The old princess, Felissa, was alive, but demented, and when Griot took a Mahondi speaker to visit her she screeched at both of them, not to tell lies. If there were secrets in the Centre she would have known them.

Two servants had looked after Felissa. One, the old man, had died, but the old woman was sharp and alert and suspicious.

Griot and his Mahondi interpreter said that they knew there was a secret place and that she, as an hereditary servitor of the old couple, must know about it.

She said it was all lies.

Griot cut this by saying that Dann had instructed him to get the secret, and emphasised his command by standing over her with a long deadly knife – he had found it rusting in one of the museums and had had it sharpened.

The old servant might have been as near death as made no difference, but she was afraid for her life, and agreed to show Griot the way. At first she wriggled and evaded and said she had forgotten, and that anyway she believed the place had fallen in, and there was a curse on anyone who told the secret, but at last the fact that she was going to tell the truth showed in her terror: she believed in this curse, and wept and whined as she led the way.

The Centre could be viewed perhaps as a pot being shaped on a wheel, its shape changing, then changing again. Long ago – but the phrase meant a stretch of time shorter than the great age of the Centre – someone – who? – had ordered builders – who? – to make a place hard to find. Walls curved and evaded, disappeared as other walls intervened, and no wall was made of the same substance as its neighbour.
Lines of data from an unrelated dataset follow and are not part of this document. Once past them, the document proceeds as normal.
(** The start line of a hunk header:
    [_, start, _, _ = diff_line.split(" ")], [_line, _ = start.split(",")],
    [abs(int(_line))]. *)
Definition hunk_line (diff_line : str) : result Z :=
  '(_, start, _, _) <- unpack4 (split SPACE diff_line) ;;
  '(_line, _) <- unpack2 (split COMMA start) ;;
  l <- int _line ;;
  Ok (Z.abs l).

(** The file of a file header: [file, _ = diff_line[4:].split("\t")]. *)
Definition header_file (diff_line : str) : result str :=
  '(file, _) <- unpack2 (split TAB (skipn 4 diff_line)) ;;
  Ok file.

(** One turn of the loop on [diff_line]: the records yielded in it, and the
    state after it, or the exception raised (after the yield, if any). *)
Definition diff_step (t : diff_tool) (st : diff_state) (diff_line : str)
  : list Annotation * result diff_state :=
  if startswith (u "+++ ") diff_line then ([], Ok st)
  else if startswith (u "--- ") diff_line then
    (flush (tool_name t) (title_at_file t) st,
     file <- header_file diff_line ;;
     Ok (mkState file (cur_line st) (u "")))
  else if startswith (u "@@") diff_line then
    (flush (tool_name t) (title_at_hunk t) st,
     l <- hunk_line diff_line ;;
     Ok (mkState (cur_file st) l (u "")))
  else ([], Ok (mkState (cur_file st) (cur_line st)
                  (buffer st ++ diff_line ++ [NL]))).

Fixpoint diff_loop (t : diff_tool) (st : diff_state) (lines : list str)
  : gen_run :=
  match lines with
  | [] => done
  | diff_line :: rest =>
      match diff_step t st diff_line with
      | (ys, Ok st') => yield_then ys (diff_loop t st' rest)
      | (ys, Raise e) => yield_then ys (raise e)
      end
  end.

Definition lint_diffs (t : diff_tool) (stdout : list byte) : gen_run :=
  with_lines Strict stdout (diff_loop t diff_init).

Definition lint_isort_diffs : list byte -> gen_run := lint_diffs isort.

Definition lint_black_diffs : list byte -> gen_run := lint_diffs black.

(** ** The toolchain

    [LintToolchain.run], [lint_isort] and [lint_black] are methods of the
    class; they stand here, after the module-level functions they call. The
    tools are run by [run_tool], which belongs to the base class and is not
    among the sources: each method takes the [subprocess.CompletedProcess]
    it would get from it, of which the parsers read two fields. *)

Record CompletedProcess := mkCompleted {
  stdout : list byte;
  stderr : list byte
}.

(** [yield from g1] followed by the rest of the generator, [g2]: when [g1]
    raises, the exception leaves the generator and [g2] never runs. *)
Definition yield_from (g1 g2 : gen_run) : gen_run :=
  match raised g1 with
  | None => yield_then (yielded g1) g2
  | Some _ => g1
  end.

Definition lint_isort (result : CompletedProcess) : gen_run :=
  lint_isort_diffs (stdout result).

Definition lint_black (result : CompletedProcess) : gen_run :=
  yield_from (lint_black_errors (stderr result))
    (lint_black_diffs (stdout result)).

(** What [run_tool] returns to each method of [run], in the order of the
    calls. *)
Record tool_results := mkResults {
  isort_result : CompletedProcess;
  black_result : CompletedProcess;
  flake8_result : CompletedProcess;
  mypy_result : CompletedProcess;
  pylint_result : CompletedProcess;
  pydocstyle_result : CompletedProcess
}.

(** [LintToolchain.run]. The last generator, [lint_bandit], comes from
    [BanditMixin] ([security_analysis.py], not among the sources) and is
    taken as it runs. *)
Definition run (rs : tool_results) (lint_bandit : gen_run) : gen_run :=
  yield_from (lint_isort (isort_result rs))
    (yield_from (lint_black (black_result rs))
       (yield_from (LintToolchain.lint_flake8 (stdout (flake8_result rs)))
          (yield_from (LintToolchain.lint_mypy (stdout (mypy_result rs)))
             (yield_from
                (LintToolchain.lint_pylint (stdout (pylint_result rs)))
                (yield_from
                   (LintToolchain.lint_pydocstyle
                      (stdout (pydocstyle_result rs)))
                   lint_bandit))))).

(** ** [get_module_paths] *)

Section ModulePaths.

(** What the function reads from the interpreter and the file system:
    [sys.path], [os.listdir] (which fails with an [OSError], here any
    value of [os_error], on a path that is no directory), [os.path.isdir]
    and [os.path.join]. *)
Variable os_error : Type.
Variable sys_path : list str.
Variable listdir : str -> os_error + list str.
Variable isdir : str -> bool.
Variable path_join : str -> str -> str.

(** The generator run to its end: the paths yielded, and the error that
    ended it, if any. The modules of a folder are listed and filtered
    before any of them is yielded. *)
Fixpoint get_module_paths (folders : list str)
  : list str * option os_error :=
  match folders with
  | [] => ([], None)
  | path :: rest =>
      if existsb (str_eqb path) sys_path then
        match listdir path with
        | inr modules =>
            let potential_paths := List.map (path_join path) modules in
            let '(ys, e) := get_module_paths rest in
            (filter isdir potential_paths ++ ys, e)
        | inl err => ([], Some err)
        end
      else
        let '(ys, e) := get_module_paths rest in
        (path :: ys, e)
  end.

End ModulePaths.

(** ** Vocabulary of the statements *)

(** The input is well-formed UTF-8: the strict decoder accepts it. *)
Definition valid_utf8 (output : list byte) : Prop :=
  exists text, decode Strict output = Ok text.

(** The output is well-formed UTF-8 and these are its lines. *)
Definition reads (output : list byte) (lines : list str) : Prop :=
  exists text, decode Strict output = Ok text /\ split NL text = lines.

(** A line that starts neither a file block nor a hunk. *)
Definition no_header (l : str) : Prop :=
  startswith (u "--- ") l = false /\ startswith (u "@@") l = false.

(** A line of diff content: it goes to the buffer. *)
Definition content (l : str) : Prop :=
  startswith (u "+++ ") l = false /\ no_header l.

(** A line that makes the scanner flush: a file header or a hunk header. *)
Definition header (l : str) : Prop :=
  startswith (u "+++ ") l = false /\
  (startswith (u "--- ") l = true \/ startswith (u "@@") l = true).

(** The title of the record a header line flushes. *)
Definition flush_title (t : diff_tool) (l : str) : str :=
  if startswith (u "--- ") l then title_at_file t else title_at_hunk t.

(** What a run of content lines adds to the buffer. *)
Definition body_text (body : list str) : str :=
  flat_map (fun l => l ++ [NL]) body.

(** The [for header in lines] loop of [lint_pydocstyle], started on [lines],
    is about to take its next header with [ys] yielded so far and [rest]
    left in the iterator. *)
Inductive loop_reaches (lines : list str)
  : list Annotation -> list str -> Prop :=
| reaches_start : loop_reaches lines [] lines
| reaches_turn ys l1 ys1 l2 :
    loop_reaches lines ys l1 ->
    LintToolchain.pydocstyle_step l1 = Some (ys1, l2) ->
    loop_reaches lines (ys ++ ys1) l2.

(** A decoder state met while decoding: a continuation byte is never an
    ASCII byte, and the bits read so far already make the code point too
    large for ASCII. *)
Definition dstate_ok (st : dstate) : Prop :=
  match st with
  | DStart => True
  | DCont need acc lo hi =>
      0x80 <= lo /\
      match need with
      | O => False
      | S O => 2 <= acc
      | S (S _) => 2 <= acc * 64 + (lo - 0x80)
      end
  end.

(** A header line of a diff, as a test. *)
Definition is_header (l : str) : bool :=
  negb (startswith (u "+++ ") l) &&
  (startswith (u "--- ") l || startswith (u "@@") l).

(** A header line the scanner can parse. *)
Definition parses (l : str) : Prop :=
  (startswith (u "--- ") l = true -> exists f, header_file l = Ok f) /\
  (startswith (u "--- ") l = false -> startswith (u "@@") l = true ->
   exists v, hunk_line l = Ok v).

(** The lines of a pydocstyle report: each header followed by its
    message. *)
Definition report_lines (pairs : list (str * str)) : list str :=
  flat_map (fun p => [fst p; snd p]) pairs.

(** A pydocstyle header that names file [f] and line [v]: its first word
    is [f ++ ":" ++ n] with no other colon, and [n] is a number. *)
Definition names (header f : str) (v : Z) : Prop :=
  exists n,
    split COLON (hd [] (splitn SPACE 1 header)) = [f; n] /\ int n = Ok v.

(** The hunks of one file block, each a header, its start line and its
    lines of content; as lines of a diff, and as the records they give when
    the block is followed by a header that flushes with title [last]: the
    record of a hunk is flushed by the header after it. *)
Definition hunk := (str * Z * list str)%type.

Definition hunk_lines (hunks : list hunk) : list str :=
  flat_map (fun k => fst (fst k) :: snd k) hunks.

Definition well_formed (k : hunk) : Prop :=
  startswith (u "@@") (fst (fst k)) = true /\
  hunk_line (fst (fst k)) = Ok (snd (fst k)) /\
  Forall content (snd k) /\ snd k <> [].

Fixpoint hunk_records (t : diff_tool) (f last : str) (v : Z) (buf : str)
    (hunks : list hunk) : list Annotation :=
  match hunks with
  | [] => [mkAnnotation (u "error") f v 1 (tool_name t) last buf]
  | k :: hunks' =>
      mkAnnotation (u "error") f v 1 (tool_name t) (title_at_hunk t) buf ::
      hunk_records t f last (snd (fst k)) (body_text (snd k)) hunks'
  end.

(** The generators [run] delegates to, in the order of its [yield from]
    statements ([lint_black] being two of them). *)
Definition run_generators (rs : tool_results) (lint_bandit : gen_run)
  : list gen_run :=
  [lint_isort_diffs (stdout (isort_result rs));
   lint_black_errors (stderr (black_result rs));
   lint_black_diffs (stdout (black_result rs));
   LintToolchain.lint_flake8 (stdout (flake8_result rs));
   LintToolchain.lint_mypy (stdout (mypy_result rs));
   LintToolchain.lint_pylint (stdout (pylint_result rs));
   LintToolchain.lint_pydocstyle (stdout (pydocstyle_result rs));
   lint_bandit].

(** * Properties *)

Import LintToolchain.

(** ** Strings and exceptions *)

Lemma str_eqb_eq (s t : str) : str_eqb s t = true <-> s = t.
Proof.
  revert t; induction s as [|c s IH]; intros [|d t]; simpl;
    try (split; [discriminate | discriminate]); try tauto.
  rewrite andb_true_iff, N.eqb_eq, IH.
  split; [intros [-> ->]; reflexivity | intros [= -> ->]; auto].
Qed.

Lemma str_eqb_refl (s : str) : str_eqb s s = true.
Proof. apply str_eqb_eq; reflexivity. Qed.

Lemma in_LEVELS_In (s : str) : in_LEVELS s = true <-> In s LEVELS.
Proof.
  unfold in_LEVELS. rewrite existsb_exists. split.
  - intros (t & Ht & E). apply str_eqb_eq in E. subst; assumption.
  - intros H. exists s. split; [assumption | apply str_eqb_refl].
Qed.

Lemma unpack2_ValueError l e : unpack2 l = Raise e -> e = ValueError.
Proof.
  destruct l as [|x [|y [|z l]]]; simpl; congruence.
Qed.

Lemma int_ValueError s e : int s = Raise e -> e = ValueError.
Proof.
  unfold int.
  destruct (match skip_space (map int_char s) with
            | 43 :: a' => (1%Z, a')
            | 45 :: a' => ((-1)%Z, a')
            | _ => (1%Z, skip_space (map int_char s))
            end) as [sign a].
  assert (G : forall r : result Z,
             (r = Raise ValueError \/ exists v, r = Ok v) ->
             r = Raise e -> e = ValueError).
  { intros r [-> | [v ->]]; congruence. }
  apply G.
  set (r := match scan_digits 0 0 false a with
            | Some (v, count, rest) =>
                match count, skip_space rest with
                | O, _ => Raise ValueError
                | S _, [] =>
                    if Nat.ltb int_max_str_digits count
                    then Raise ValueError else Ok (sign * v)%Z
                | S _, _ :: _ => Raise ValueError
                end
            | None => Raise ValueError
            end).
  assert (R : r = Raise ValueError \/ exists v, r = Ok v).
  { subst r. destruct (scan_digits 0 0 false a) as [[[v count] rest]|];
      [|auto].
    destruct count; [auto|]. destruct (skip_space rest); [|auto].
    destruct (Nat.ltb int_max_str_digits (S count)); eauto. }
  destruct a as [|c a']; [exact R|].
  destruct (N.eq_dec c 95) as [->|Hc]; [auto|].
  destruct c as [|p]; [exact R|].
  repeat (destruct p as [p|p|]; try exact R); congruence.
Qed.

Lemma unpack4_ValueError l e : unpack4 l = Raise e -> e = ValueError.
Proof.
  destruct l as [|x [|y [|z [|w [|v l]]]]]; simpl; congruence.
Qed.
(** * Vid-ODE discriminator ([models/gan.py]): shallow embedding and properties

    Tensors are modelled as the framework stores them once made contiguous:
    a shape, the entries in row-major order, and the set of autograd leaves
    the tensor is attached to.  The entry type is a parameter; where the
    code computes with entries, their arithmetic is an interface
    ([Scalar]) that stands for float32, the dtype in which the module
    creates its parameters, its mask and its labels and which the tensors
    given to it have.

    Tensors carry no device of their own.  The tensors a call is given
    live on one device, which the call is told ([inputs_on]) together
    with the CUDA devices of the machine; a module records where its
    parameters live.  What the code moves itself (the mask to the current
    CUDA device, the labels to [self.device], the modules to [device]) is
    followed, and an operation across two devices raises. *)

From Stdlib Require Import ZArith QArith Lia.
From Stdlib Require Import Floats.
From stdpp Require Import base option list strings gmap.

Set Default Proof Using "Type".
#[local] Set Warnings "-clear-no-such-hyp".
Local Open Scope nat_scope.

(** ** Tensors *)

(** A leaf of the autograd graph: a tensor produced outside this module
    (identified by a number) or a parameter of a module instance
    (identified by the instance and the parameter's path). *)
Inductive leaf :=
  | Source (id : nat)
  | Weight (uid : nat) (path : string).

#[global] Instance leaf_eq_dec : EqDecision leaf.
Proof. solve_decision. Defined.

#[global] Instance leaf_countable : Countable leaf.
Proof.
  refine (inj_countable'
    (fun l => match l with Source i => inl i | Weight u p => inr (u, p) end)
    (fun s => match s with inl i => Source i | inr (u, p) => Weight u p end) _).
  intros []; reflexivity.
Defined.

Record tensor (A : Type) := Tensor {
  shape : list nat;
  data : list A;
  graph : gset leaf
}.
Arguments Tensor {A} _ _ _.
Arguments shape {A} _.
Arguments data {A} _.
Arguments graph {A} _.

(** Number of entries of a shape. *)
Definition numel (s : list nat) : nat := foldr Nat.mul 1 s.

(** The entries agree with the shape. *)
Definition wf {A} (x : tensor A) : Prop := length (data x) = numel (shape x).

(** Row-major offset of a multi-index, [None] when out of range. *)
Fixpoint offset (s idx : list nat) : option nat :=
  match s, idx with
  | [], [] => Some 0
  | n :: s', i :: idx' =>
      if i <? n then o ← offset s' idx'; Some (i * numel s' + o) else None
  | _, _ => None
  end.

(** [x[i0, i1, ...]] for a full multi-index. *)
Definition get {A} (x : tensor A) (idx : list nat) : option A :=
  o ← offset (shape x) idx; data x !! o.

(** ** Devices *)

Inductive device := cpu | cuda (index : nat).

#[global] Instance device_eq_dec : EqDecision device.
Proof. solve_decision. Defined.

(** What a call runs in: the number of CUDA devices of the machine (0
    without CUDA), the current CUDA device, the device the tensors given
    to the call live on, and the largest number of entries the allocator
    can give one tensor. *)
Record runtime := {
  cuda_devices : nat;
  current_cuda : nat;
  inputs_on : device;
  capacity : Z
}.

(** Whether the machine has the device. *)
Definition available (env : runtime) (d : device) : bool :=
  match d with
  | cpu => true
  | cuda index => index <? cuda_devices env
  end.

(** [x.cuda()]: the device [x] lives on afterwards, the current CUDA
    device; it raises without one. *)
Definition cuda_device (env : runtime) : option device :=
  if current_cuda env <? cuda_devices env then Some (cuda (current_cuda env)) else None.

(** [x.to(d)]: the device [x] lives on afterwards; it raises when the
    machine has no such device. *)
Definition to_device (env : runtime) (d : device) : option device :=
  if available env d then Some d else None.

(** An operator over tensors (of one dimension or more) that live on [d]
    and on [d'] raises unless these are one device. *)
Definition same_device (d d' : device) : option unit :=
  if bool_decide (d = d') then Some () else None.

(** The most entries a float32 tensor can be allocated with: what the
    allocator has, and at most 2^61 - 1 for the byte count to fit 63
    bits. *)
Definition max_numel (env : runtime) : Z := Z.min (capacity env) (2 ^ 61 - 1).

Section TensorOps.
Context {A : Type}.
Implicit Types x y : tensor A.

(** [x.clone()]: a copy that stays attached to the graph. *)
Definition clone x : tensor A := x.

(** [x.detach()]: same entries, cut from the graph. *)
Definition detach x : tensor A := Tensor (shape x) (data x) ∅.

(** [b, t, c, h, w = x.size()]: unpacking fails unless [x] is 5-D. *)
Definition size5 x : option (nat * nat * nat * nat * nat) :=
  match shape x with
  | [b; t; c; h; w] => Some (b, t, c, h, w)
  | _ => None
  end.

(** Shape inference of [view]: a dimension given as [None] is the
    source's [-1].  With one [-1] the known dimensions must have a
    nonzero product that divides the number of entries; with none the
    products must agree; two or more are refused. *)
Definition infer_size (dims : list (option nat)) (n : nat) : option (list nat) :=
  let known := numel (omap id dims) in
  match length (filter (fun d => d = None) dims) with
  | 0 => if n =? known then Some (omap id dims) else None
  | 1 =>
      if known =? 0 then None
      else if n mod known =? 0
      then Some (map (fun d => default (n / known) d) dims)
      else None
  | _ => None
  end.

(** [x.contiguous().view(dims)]. *)
Definition view (dims : list (option nat)) x : option (tensor A) :=
  s ← infer_size dims (numel (shape x));
  Some (Tensor s (data x) (graph x)).

(** [x[:, ..., start:stop, ...]], slicing dimension [dim] with the
    bounds clamped to the dimension's size as Python does; [stop = None]
    is an open upper bound. *)
Definition slice (dim start : nat) (stop : option nat) x : option (tensor A) :=
  len ← shape x !! dim;
  let outer := numel (take dim (shape x)) in
  let inner := numel (drop (S dim) (shape x)) in
  let lo := start `min` len in
  let hi := default len stop `min` len in
  Some (Tensor
    (<[dim := hi - lo]> (shape x))
    (mjoin (map (fun j => take ((hi - lo) * inner)
                            (drop (j * (len * inner) + lo * inner) (data x)))
                (seq 0 outer)))
    (graph x)).
(** The page at rest, between two events: the effect has run for the
    current [gpsData]; with a coordinate, the container is mounted, the
    last map constructed is the one for that coordinate, bound to the
    container and held in [mapInstance], with its cleanup registered,
    and every earlier map is torn down; without one, nothing is mounted
    or held and every map is torn down. *)
Definition settled (p : Page) : Prop :=
  depsChanged p = false ∧
  match gpsData p with
  | Some g =>
      ∃ el old,
        mapRef p = Some el ∧ maps p = old ++ [newMap g el] ∧ Forall torn old
        ∧ mapInstance p = Some (length old) ∧ destroy p = true
  | None =>
      mapRef p = None ∧ mapInstance p = None ∧ destroy p = false
      ∧ Forall torn (maps p)
  end.

End Home.

(** ** A sample document

    Five files and what the libraries answer on them, to run the page on. *)

Module Sample.

Inductive File := photo | paris | nullIsland | plain | corrupt.

Definition createObjectURL (f : File) (n : nat) : string :=
  "blob:" +:+ pretty n.

Definition lat_sf : number := S754_finite false 5316344548873680 (-47).
Definition lon_sf : number := S754_finite true 8614499440983120 (-46).
Definition lat_paris : number := S754_finite false 6876208501059958 (-47).
Definition lon_paris : number := S754_finite false 5166754672500802 (-51).

Definition photoTags : JsObject :=
  <["Make" := JString "Canon"]>
  (<["MakerNote" := JArray [JNumber num_1; JNumber num_13]]>
  (<["thumbnail" := JArray [JNumber num_13]]>
  (<["latitude" := JNumber lat_sf]>
  (<["longitude" := JNumber lon_sf]> ∅)))).

Definition exifr_parse (f : File) : Outcome (option JsObject) :=
  match f with
  | photo => Returned (Some photoTags)
  | paris => Returned (Some (<["Make" := JString "Nikon"]> ∅))
  | nullIsland =>
      Returned (Some (<["latitude" := JNumber (S754_zero false)]>
                     (<["longitude" := JNumber (S754_zero false)]> ∅)))
  | plain => Returned None
  | corrupt => Thrown (JString "Unknown file format")
  end.

Definition exifr_gps (f : File) : Outcome (option GpsOutput) :=
  match f with
  | photo =>
      Returned (Some {| gps_latitude := Some lat_sf; gps_longitude := Some lon_sf |})
  | paris =>
      Returned (Some {| gps_latitude := Some lat_paris; gps_longitude := Some lon_paris |})
  | nullIsland =>
      Returned (Some {| gps_latitude := Some (S754_zero false);
                        gps_longitude := Some (S754_zero false) |})
  | plain => Returned None
  | corrupt => Thrown (JString "Unknown file format")
  end.

(** A stand-in for the projection. *)
Definition fromLonLat (lonLat : list number) : list number := lonLat.

End Sample.

(** Stand-ins for the three conversions, to run [Home_jsx] on the sample. *)
Module SampleView.

Definition Number_toString (n : number) : string :=
  match n with
  | S754_zero _ => "0"
  | S754_nan => "NaN"
  | S754_infinity false => "Infinity"
  | S754_infinity true => "-Infinity"
  | S754_finite _ _ _ => "<number>"
  end.

Definition JSON_stringify (v : JsValue) : string := "<json>".

Definition Object_toString (v : JsValue) : string := "[object Object]".

End SampleView.

(** ** What the page shows (lines 110-156) *)

(** The children of the page's card, in order. *)
Inductive Block :=
| Title                                          (* <h1> *)
| FileInput                                      (* <input type="file" onChange=...> *)
| ImagePreview (src : string)                    (* <img src={imageSrc}> *)
| LocationSection                                (* <h2>Location:</h2> <div ref={mapRef}> *)
| MetadataSection (items : list (string * string)).   (* <li><strong>key:</strong> text</li> *)

(** [typeof value === 'object']: objects, arrays, and [null]. *)
Definition typeofObject (v : JsValue) : bool :=
  match v with
  | JNull | JArray _ | JObject _ => true
  | _ => false
  end.

(** [value !== null] *)
Definition notNull (v : JsValue) : bool :=
  match v with
  | JNull => false
  | _ => true
  end.

Section Presentation.

(** [Number.prototype.toString], [JSON.stringify(value, null, 2)] and the
    [toString] of objects and arrays. *)
Variable Number_toString : number → string.
Variable JSON_stringify : JsValue → string.
Variable Object_toString : JsValue → string.

(** [String(value)] *)
Definition ToString (v : JsValue) : string :=
  match v with
  | JUndefined => "undefined"
  | JNull => "null"
  | JBool true => "true"
  | JBool false => "false"
  | JNumber n => Number_toString n
  | JString s => s
  | JArray _ => Object_toString v
  | JObject _ => Object_toString v
  end.

(** Lines 146-148. *)
Definition renderValue (v : JsValue) : string :=
  if typeofObject v && notNull v then JSON_stringify v else ToString v.

(** Lines 143-150: one item per entry of the metadata. *)
Definition renderItems (o : JsObject) : list (string * string) :=
  (λ kv, (kv.1, renderValue kv.2)) <$> entries o.

(** [{imageSrc && (...)}]: [null] and the empty string render nothing. *)
Definition previewBlock (p : Page) : list Block :=
  match imageSrc p with
  | Some url => if decide (url = "") then [] else [ImagePreview url]
  | None => []
  end.

(** [{gpsData && (...)}] *)
Definition locationBlock (p : Page) : list Block :=
  match gpsData p with
  | Some _ => [LocationSection]
  | None => []
  end.

(** [{Object.keys(metadata).length > 0 && (...)}] *)
Definition metadataBlock (p : Page) : list Block :=
  if decide (0 < length (entries (metadata p)))
  then [MetadataSection (renderItems (metadata p))]
  else [].

(** The JSX that [Home] returns. *)
Definition Home_jsx (p : Page) : list Block :=
  [Title; FileInput] ++ previewBlock p ++ locationBlock p ++ metadataBlock p.

End Presentation.

(** * Properties *)

(** ** The metadata filter *)

Section Filter.

Implicit Types (o : JsObject) (l : list (string * JsValue)) (k : string).

Lemma foldl_insert_union l o :
  NoDup l.*1 →
  foldl (λ o kv, <[kv.1 := kv.2]> o) o l = list_to_map l ∪ o.
Proof.
  revert o. induction l as [|[k v] l IH]; intros o Hnd; simpl.
  - by rewrite (left_id_L ∅ (∪)).
  - inversion Hnd as [|? ? Hk Hl]; subst.
    rewrite IH by done.
    rewrite <- insert_union_l. symmetry.
    apply insert_union_r.
    by apply not_elem_of_list_to_map_1.
Qed.

(** On pairs with distinct keys, the order in which [Object.fromEntries]
    defines them does not show. *)
Lemma fromEntries_NoDup l : NoDup l.*1 → fromEntries l = list_to_map l.
Proof.
  intros Hnd. unfold fromEntries.
  rewrite foldl_insert_union by done.
  by rewrite (right_id_L ∅ (∪)).
Qed.

Lemma NoDup_fst_filter_entries o : NoDup (filter keepEntry (entries o)).*1.
Proof.
  unfold entries.
  eapply sublist_NoDup; [apply (NoDup_fst_map_to_list o)|].
  apply fmap_sublist, sublist_filter.
Qed.

(** The filter is the restriction of the object to the kept keys. *)
Lemma filterMetadata_filter o : filterMetadata o = filter keepEntry o.
Proof.
  unfold filterMetadata.
  rewrite fromEntries_NoDup by apply NoDup_fst_filter_entries.
  symmetry. apply map_filter_alt.
Qed.

End Filter.

Lemma filterMetadata_lookup (o : JsObject) (k : string) :
  filterMetadata o !! k =
    if decide (k = "MakerNote" ∨ k = "thumbnail") then None else o !! k.
Proof.
  rewrite filterMetadata_filter, map_lookup_filter.
  destruct (o !! k) as [v|] eqn:Hk; simpl.
  - case_decide as Hd.
    + rewrite option_guard_False; [done|].
      unfold keepEntry; simpl. intros [? ?]. by destruct Hd.
    + rewrite option_guard_True; [done|].
      unfold keepEntry; simpl. split; intros ->; apply Hd; auto.
  - by case_decide.
Qed.

(** C2. The metadata filter is a function of the object alone, defined on
    every object: the result has no 'MakerNote' and no 'thumbnail' key, and
    at every other key it holds exactly what the input holds there (the
    same value, scalar or nested, or nothing when the input has nothing);
    the handler shows the filter's result on the parsed tags. *)
Theorem filterMetadata_contract (o : JsObject) (k : string) :
  filterMetadata o !! k
    = (if decide (k = "MakerNote" ∨ k = "thumbnail") then None else o !! k)
  ∧ filtered (Some o) = filterMetadata o.
Proof. split; [apply filterMetadata_lookup|reflexivity]. Qed.

(** C10. Filtering is idempotent: the filter applied to its own output
    gives that output back. *)
Theorem filterMetadata_idempotent (o : JsObject) :
  filterMetadata (filterMetadata o) = filterMetadata o.
Proof.
  apply map_eq. intros k.
  rewrite !filterMetadata_lookup.
  by case_decide.
Qed.

(** ** The handler *)

Section Handler.

Context {File : Type}.
Variable createObjectURL : File → nat → string.
Variable exifr_parse : File → Outcome (option JsObject).
Variable exifr_gps : File → Outcome (option GpsOutput).

Local Abbreviation fileIntake := (fileIntake createObjectURL).
Local Abbreviation parseAndShow := (parseAndShow exifr_parse exifr_gps).
Local Abbreviation handleFileChange :=
  (handleFileChange createObjectURL exifr_parse exifr_gps).
Local Abbreviation parseFailure := (parseFailure exifr_parse exifr_gps).

Lemma fileIntake_eq file p :
  fileIntake file p =
    (withImageSrc (Some (createObjectURL file (objectURLs p)))
       (withObjectURLs (S (objectURLs p)) p),
     [CallCreateObjectURL], Returned tt).
Proof. reflexivity. Qed.

Lemma parseAndShow_ok file p o g :
  exifr_parse file = Returned o →
  exifr_gps file = Returned g →
  parseAndShow file p =
    (withGpsData (acceptGps g) (withMetadata (filtered o) p),
     [CallParse; CallConsoleLog; CallGps], Returned tt).
Proof.
  intros Ho Hg.
  unfold parseAndShow, tryCatch, extraction, bind,
    await_parse, await_gps, call.
  rewrite Ho, Hg. simpl.
  by destruct (acceptGps g).
Qed.

Lemma parseAndShow_parse_thrown file p err :
  exifr_parse file = Thrown err →
  parseAndShow file p =
    (withGpsData None (withMetadata errorIndicator p),
     [CallParse; CallConsoleError], Returned tt).
Proof.
  intros Ho.
  unfold parseAndShow, tryCatch, extraction, bind, await_parse.
  by rewrite Ho.
Qed.

Lemma parseAndShow_gps_thrown file p o err :
  exifr_parse file = Returned o →
  exifr_gps file = Thrown err →
  parseAndShow file p =
    (withGpsData None (withMetadata errorIndicator p),
     [CallParse; CallConsoleLog; CallGps; CallConsoleError], Returned tt).
Proof.
  intros Ho Hg.
  unfold parseAndShow, tryCatch, extraction, bind,
    await_parse, await_gps, call.
  by rewrite Ho, Hg.
Qed.

(** Whatever fails, the [catch] block leaves the same page. *)
Lemma parseAndShow_failure file p :
  parseFailure file →
  ∃ log, parseAndShow file p =
           (withGpsData None (withMetadata errorIndicator p), log, Returned tt)
         ∧ length (filter (λ c, c = CallParse) log) = 1.
Proof.
  intros Hfail.
  destruct (exifr_parse file) as [o|err] eqn:Ho.
  - destruct Hfail as [[err Herr]|[err Herr]]; [congruence|].
    eexists. split; [by eapply parseAndShow_gps_thrown|]. reflexivity.
  - eexists. split; [by eapply parseAndShow_parse_thrown|]. reflexivity.
Qed.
Inside formidable weights of stone were long slim bricks made of clay and reed, that became stone again, and a wall had patterns on it you could memorise, but in a moment the patterns had changed, and slid into other messages, and, it seemed, other languages. The walls were like a magician’s tricks: designed to hold your attention while they did something else. No matter how carefully the invader approached a place, which he had been inveigled into thinking must be the right one, somehow he was deflected and found himself where he had started.

Griot had taken just one soldier with him, a man from the east, and both followed the weeping and sniffling old woman, never taking their eyes off her, so easy was it to believe she shared the deceiving properties of the walls, that slid, and slipped away, and misled. That clever old builder, or school of builders, knew how to make fools of intruders. Though Griot was holding plans of where he had been in his mind, there was a moment when he knew he and his soldier were lost: if the old woman chose to leave them here, they might not be found again. They were deep under masses of stone. Griot stopped, stopped the old woman, made her retreat with him until he recognised a mark he had made on a stone, then advanced again, with her in front, the interpreter sweating and afraid. And now, this time, there was a place where walls slid past each other so cunningly you could hardly see a gap, because it was concealed by an outjut of old brick, but Griot and his companion did slide in, watching how the old woman had to bend and slide, and then at last he began to see what was hidden. But he did not understand anything.